The federal government is urging companies to protect sensitive personal information from hackers who want to steal it.
The guidance, which was released Monday, urges companies to “take appropriate measures to mitigate the risk that your personal information may be accessed by a third party.”
It also says companies should make sure they have a “robust backup plan” and “assist you in determining whether your data has been compromised.”
The guidance came from the Department of Homeland Security, which said it is working with businesses to “develop policies, processes and tools to help businesses manage their personal information.”

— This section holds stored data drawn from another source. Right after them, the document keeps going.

(** progress is never taken back. Along any run, failures and resumptions
    included, generations, calls and spent retries only grow and the source
    cursor never moves backwards; an applied operation stays applied with the
    same checkpoint; and accepting a candidate moves the cursor strictly
    forward, except for a correction, which rewrites the final summary of the
    same coverage. *)
Theorem runner_progress (id : string) (s s' : RunnerState) (es : list event)
    (Hrun : run id s es = Ok s') :
  generation s ≤ generation s' ∧ attempts s ≤ attempts s' ∧ retries s ≤ retries s' ∧
  cursor_le (cursor s) (cursor s') ∧
  (∀ cp, phase s = Applied cp → phase s' = Applied cp ∧ cursor s' = cursor s) ∧
  ∀ cp to final projection now t, handle id s' (Accepted cp to final projection now) = Ok t →
    (cursor t = to ∧ cursor_lt (cursor s') to) ∨
    (cursor t = cursor s' ∧ final = true ∧ ∃ d, phase s' = Attempt (attempts s') Correction d).
Proof.
  enough (generation s ≤ generation s' ∧ attempts s ≤ attempts s' ∧ retries s ≤ retries s' ∧
    cursor_le (cursor s) (cursor s') ∧
    (∀ cp, phase s = Applied cp → phase s' = Applied cp ∧ cursor s' = cursor s))
    as (? & ? & ? & ? & ?).
  { do 5 (split; [done|]). intros cp to final pr now t H'. simpl in H'.
    apply bind_Ok in H' as (n & H' & [= <-]). unfold candidate in H'.
    destruct (phase s') as [|k p d| | | | |] eqn:Hp; try done. simplify_result. simpl.
    destruct p; [left; rewrite bool_decide_false in Hr0 by done|
                 right; rewrite bool_decide_true in Hr1 by done]; simpl in *; simplify_result; eauto. }
  revert s Hrun. induction es as [|e es IH]; intros s Hrun; simpl in Hrun.
  { injection Hrun as <-. by repeat split. }
  apply bind_Ok in Hrun as (t & He & Hrun). apply handle_advances in He as [].
  destruct (IH t Hrun) as (? & ? & ? & Hc & Ha). repeat (split; [lia|]).
  split; [by transitivity (cursor t)|]. intros cp Hcp. destruct (adv_applied0 cp Hcp) as [Ht ?].
  destruct (Ha cp Ht). split; congruence.
Qed.

(** the runner keeps its deadlines. With a deadline that fits the clock's
    64 bits, an admitted call starts before the operation's deadline and its
    own deadline lies in the future, at most five minutes ahead and never after
    the operation's; a retry waits at least two seconds and the provider's
    Retry-After, is scheduled before the operation's deadline, and no call is
    admitted earlier, neither before that time nor after the deadline. *)
Theorem runner_time_windows (id : string) (s s' : RunnerState) (now : N)
    (Hclock : deadline_ms s ≤ U64_MAX) :
  (claim s now = Ok s' → ∃ p d, phase s' = Attempt (attempts s + 1) p d ∧
     now < deadline_ms s ∧ now < d ≤ deadline_ms s ∧ d ≤ now + 300000) ∧
  (∀ kind ra, attempt_failed id s kind now ra = Ok s' →
     (∃ k, phase s' = Failed k) ∨ (kind = InputOverflow ∧ ∃ p, phase s' = Ready p) ∨
     ∃ p t, phase s' = Backoff p t ∧ now + 2000 ≤ t ∧ now + default 0 ra ≤ t ∧ t < deadline_ms s' ∧
       ∀ early c, early < t ∨ deadline_ms s' ≤ early → claim s' early ≠ Ok c).
Proof.
  split.
  - intros (p & k & _ & Hnow & _ & _ & _ & ->)%claim_inv. eexists p, _. simpl.
    split; [done|]. split; [done|]. unfold CompactionBudget.Selection.ATTEMPT_MILLIS. word.
  - intros kind ra (delay & H & Hra)%driver_attempt_failed_inv.
    apply attempt_failed_inv in H as (k & p & d & Hp & _ & Hdl & _ & _ & _ & _ & _ & _ & _ & Hout).
    destruct Hout as [j _ Hk|c -> _ _ Hk|base nb _ _ Hb Hnb Hlt Hk]; [by eauto|by eauto|].
    right; right. exists p, nb. rewrite Hdl. split; [done|]. subst nb.
    split; [word|]. split; [word|]. split; [done|]. intros early c Hearly Hc.
    apply claim_inv in Hc as (q & kk & Hq & ? & _). rewrite Hdl in *.
    destruct Hq as [Hq|(t & Hq & Ht)]; rewrite Hk in Hq; [done|]. injection Hq as <- <-. lia.
Qed.

(** ** Concrete runs *)
Definition sample_model : ModelBudget := new_budget (Some 32000) None None.
Definition first_portion : event := Accepted "a" (mk_cursor 1 0 0) false 4 1.
Definition claim_at (now : N) : event := Claimed now now 100000 1000.
Definition sample_start : result failure RunnerState := new_runner 900000 sample_model 1000 None.
Definition sample_state (es : list event) : RunnerState :=
  match s ← sample_start; run "op" s es with
  | Ok s => s
  | Err _ => {| generation := 0; deadline_ms := 0; attempts := 0; retries := 0;
      portion_attempts := 0; corrections := 0; overflow_rejections := 0;
      overflow_input_ceiling := None; target_tokens := 0; source_text_projection_version := 0;
      cursor := default_cursor; previous_checkpoint := None; phase := Ready Portion;
      resume_phase := None; observation := None; diagnostic := None |}
  end.
Definition publishing : list event :=
  [claim_at 0; first_portion; Checked false; claim_at 2; AttemptFailed Transient 3 None None;
   claim_at 9000; Received 9001 Complete None None;
   Accepted "b" (mk_cursor 2 0 0) true 4 9001; Checked false; claim_at 9002;
   Accepted "c" (mk_cursor 2 0 0) true 4 9003; Terminated Deadline None;
   ResumedDeadline 1800000 false; Checked true; HeadApplied "c"].

Lemma sample_reachable es s :
  (s0 ← sample_start; run "op" s0 es) = Ok s → reachable s.
Proof.
  intros (s0 & Hn & Hr)%bind_Ok. exists 900000, sample_model, 1000, None, s0, "op", es. done.
Qed.

Lemma runner_reachable_bounds_witness :
  overflow_rejections (sample_state [claim_at 0; AttemptFailed InputOverflow 1 None None]) ≤ 4 ∧
  overflow_input_ceiling (sample_state [claim_at 0; AttemptFailed InputOverflow 1 None None])
    = Some 85000.
Proof.
  split; [|vm_compute; reflexivity].
  apply (runner_reachable_bounds _ (sample_reachable
    [claim_at 0; AttemptFailed InputOverflow 1 None None] _ ltac:(vm_compute; reflexivity))).
Defined.

Definition overflow_story : list event :=
  [claim_at 10; AttemptFailed InputOverflow 11 None None;
   Claimed 12 12 85000 1000; AttemptFailed InvalidCompletion 13 None None].
Lemma portion_work_is_bounded_witness :
  attempts (sample_state (claim_at 0 :: first_portion :: Checked false :: overflow_story)) =
    attempts (sample_state [claim_at 0; first_portion; Checked false]) + 2.
Proof.
  apply (portion_work_is_bounded "op" _ _ overflow_story
    (sample_reachable [claim_at 0; first_portion; Checked false] _ ltac:(vm_compute; reflexivity))
    ltac:(vm_compute; reflexivity) ltac:(repeat constructor)).
Defined.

Hackers who seek to steal data from companies are known to hack through companies’ websites, including those of social media companies and credit reporting agencies.
Companies are not required to protect their data against those attacks, but the guidance suggests companies should be prepared to do so.
It says that while “the FBI’s criminal investigations have identified no evidence that individuals engaged in cybercrime directly or indirectly through the use of social networking sites or other platforms,” it notes that “an increasing number of criminal investigations, investigations and prosecutions involve cyber-enabled criminal activity.”
The government recommends that companies use “strong encryption, including strong authentication measures.”
It also urges companies “to maintain sufficient capacity and to mitigate against potential loss or theft of sensitive data.”
The document also says that businesses should “make sure their personal data is secure by securing it with a strong password, password manager or other authentication method.”
It is not immediately clear how much the government expects companies to pay in damages.
Hackers are often looking to take personal information when they break into networks, often for the purpose of stealing credit card information.
But the guidance says companies are not legally required to pay for damage caused by the attacks.